### What the exercise asks
Which lines of the data contain the string "loadUltrafixPauseSeconds"? Copy every one.

### Data in this exercise
────────────────────

Lemma apply_in_range m key value m' err : in_range m -> applyUltrafixKeyValue m key value = (m', err) -> in_range m'.
Proof.
  intros (Hg & Hm & Hp). unfold applyUltrafixKeyValue.
  repeat first [case_bool_decide | case_match]; intros [= <- <-]; split_and!; simpl; try done; intros x [= <-];
    repeat match goal with H : parsePositiveInt _ _ = Some _ |- _ => apply parsePositiveInt_range in H end; zb; lia.
Qed.

Lemma arg_in_range a arg : in_range (a_meta a) -> in_range (a_meta (ultrafix_arg a arg)).
Proof.
  intros H. unfold ultrafix_arg. destruct (index_of (char 61) arg) as [i|].
  - cbv zeta. case_bool_decide; [|done]. destruct (applyUltrafixKeyValue _ _ _) as [m' err] eqn:E. by eapply apply_in_range.
  - destruct (negb _ && _); [|done]. cbv zeta. destruct (parsePositiveInt arg false) as [n|] eqn:E; [|done].
    destruct ((n <? 1) || (10 <? n)) eqn:En; [done|]. destruct (m_goal (a_meta a)) eqn:Eg; [done|].
    destruct H as (Hg & Hm & Hp). split_and!; simpl; [|done..]. intros g [= <-]. by eapply goal_value_range.
Qed.

Lemma options_in_range p : in_range (fst (parseUltrafixArgs p)).
Proof.
  unfold parseUltrafixArgs. simpl. set (a0 := Args _ _ _). assert (H : in_range (a_meta a0)) by by split_and!.
  clearbody a0. revert a0 H. induction (args p) as [|arg l IH]; intros a0 H; simpl; [done|]. apply IH. by apply arg_in_range.
Qed.

Lemma loaded_goal_range stored : (1 <= loadUltrafixRatingGoal stored <= 10)%Q.
Proof.
  assert (Hd : (1 <= DEFAULT_ULTRAFIX_RATING_GOAL <= 10)%Q) by by split. unfold loadUltrafixRatingGoal. destruct (default _ stored); try done.
  destruct (_ || _) eqn:E; [done|]. apply orb_false_iff in E as [H1%negb_false_iff H2%negb_false_iff]. split; by apply Qle_bool_true.
Qed.
Lemma safe_integer_bound q n : safe_integer q = Some n -> Z.abs n <= MAX_SAFE_INTEGER.
Proof. unfold safe_integer. destruct (_ && _) eqn:E; [|done]. intros [= <-]. apply andb_true_iff in E as [_ ?]. by apply Z.leb_le. Qed.
Lemma loaded_cycles_range stored : 1 <= loadUltrafixMaxCycles stored <= MAX_SAFE_INTEGER.
Proof.
  unfold loadUltrafixMaxCycles, DEFAULT_ULTRAFIX_MAX_CYCLES. destruct (default _ stored); try done. destruct (safe_integer q) as [n|] eqn:E; [|done].
  apply safe_integer_bound in E. destruct (n <? 1) eqn:En; [done|]. zb. lia.
Qed.
Lemma loaded_pause_range stored : 0 <= loadUltrafixPauseSeconds stored <= MAX_SAFE_INTEGER.
Proof.
  unfold loadUltrafixPauseSeconds, DEFAULT_ULTRAFIX_PAUSE_SECONDS. destruct (default _ stored); try done. destruct (safe_integer q) as [n|] eqn:E; [|done].
  apply safe_integer_bound in E. destruct (n <? 0) eqn:En; [done|]. zb. lia.
Qed.

(** C40. Whatever a comment says and whatever is configured, the Ultrafix loop it starts has
    a goal from 1 to 10, at least one cycle and a non-negative pause, the latter two safe
    integers. *)
Theorem started_loop_in_range settings parsed owner repo pr commentId epoch userId :
  let s := createDefaultState (loop_options settings (fst (parseUltrafixArgs parsed)) owner repo pr commentId epoch userId) in
  (1 <= goal s <= 10)%Q /\ 1 <= maxCycles s <= MAX_SAFE_INTEGER /\ 0 <= pauseSeconds s <= MAX_SAFE_INTEGER
  /\ active s = true /\ workEpoch s = Some epoch /\ cycleCount s = 0.
Proof.
  destruct (options_in_range parsed) as (Hg & Hm & Hp). set (m := fst _) in *. clearbody m. intros s. refine (conj _ (conj _ (conj _ _))).
  - simpl. destruct (m_goal m) as [g|]; simpl; [|apply loaded_goal_range]. destruct (Hg g eq_refl).
    split; [change 1%Q with (inject_Z 1)|change 10%Q with (inject_Z 10)]; by rewrite <- Zle_Qle.
  - simpl. destruct (m_maxCycles m); simpl; [by apply Hm|apply loaded_cycles_range].
  - simpl. destruct (m_pauseSeconds m); simpl; [by apply Hp|apply loaded_pause_range].
  - done.
Qed.

(** ** The goal *)

(** The goal an argument names, if it is valid. *)
Definition valid_goal (value : string) : option Z :=
  n ← parsePositiveInt value false; if (n <? 1) || (10 <? n) then None else Some n.
Definition named_goal (arg : string) : option Z :=
  i ← index_of (char 61) arg; if bool_decide (to_lower (take i arg) = "goal") then valid_goal (drop (S i) arg) else None.
Definition bare_number (arg : string) : bool := bool_decide (index_of (char 61) arg = None) && all_digits arg.
(** The last valid [goal=], else the first bare number where it is valid. *)
Definition chosen_goal (l : list string) : option Z :=
  match last (omap named_goal l) with
  | Some g => Some g
  | None => head (filter (fun a => bare_number a = true) l) ≫= valid_goal
  end.

Lemma apply_goal m key value m' err : applyUltrafixKeyValue m key value = (m', err) ->
  m_goal m' = if bool_decide (key = "goal") then match valid_goal value with Some g => Some g | None => m_goal m end else m_goal m.
Proof.
  unfold applyUltrafixKeyValue, valid_goal. case_bool_decide.
  - destruct (parsePositiveInt value false); simpl; [|by intros [= <- _]]. destruct (_ || _); by intros [= <- _].
  - repeat first [case_bool_decide | case_match]; by intros [= <- _].
Qed.

Definition goal_state (l : list string) (a : ArgState) : Prop :=
  m_goal (a_meta a) = chosen_goal l /\ positionalGoalSet a = bool_decide (head (filter (fun a => bare_number a = true) l) <> None).

Lemma head_snoc {A} (l : list A) x : head (l ++ [x])%list = match head l with Some y => Some y | None => Some x end.
Proof. by destruct l. Qed.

────────────────────

### Task result
Lemma loaded_pause_range stored : 0 <= loadUltrafixPauseSeconds stored <= MAX_SAFE_INTEGER.
  unfold loadUltrafixPauseSeconds, DEFAULT_ULTRAFIX_PAUSE_SECONDS. destruct (default _ stored); try done. destruct (safe_integer q) as [n|] eqn:E; [|done].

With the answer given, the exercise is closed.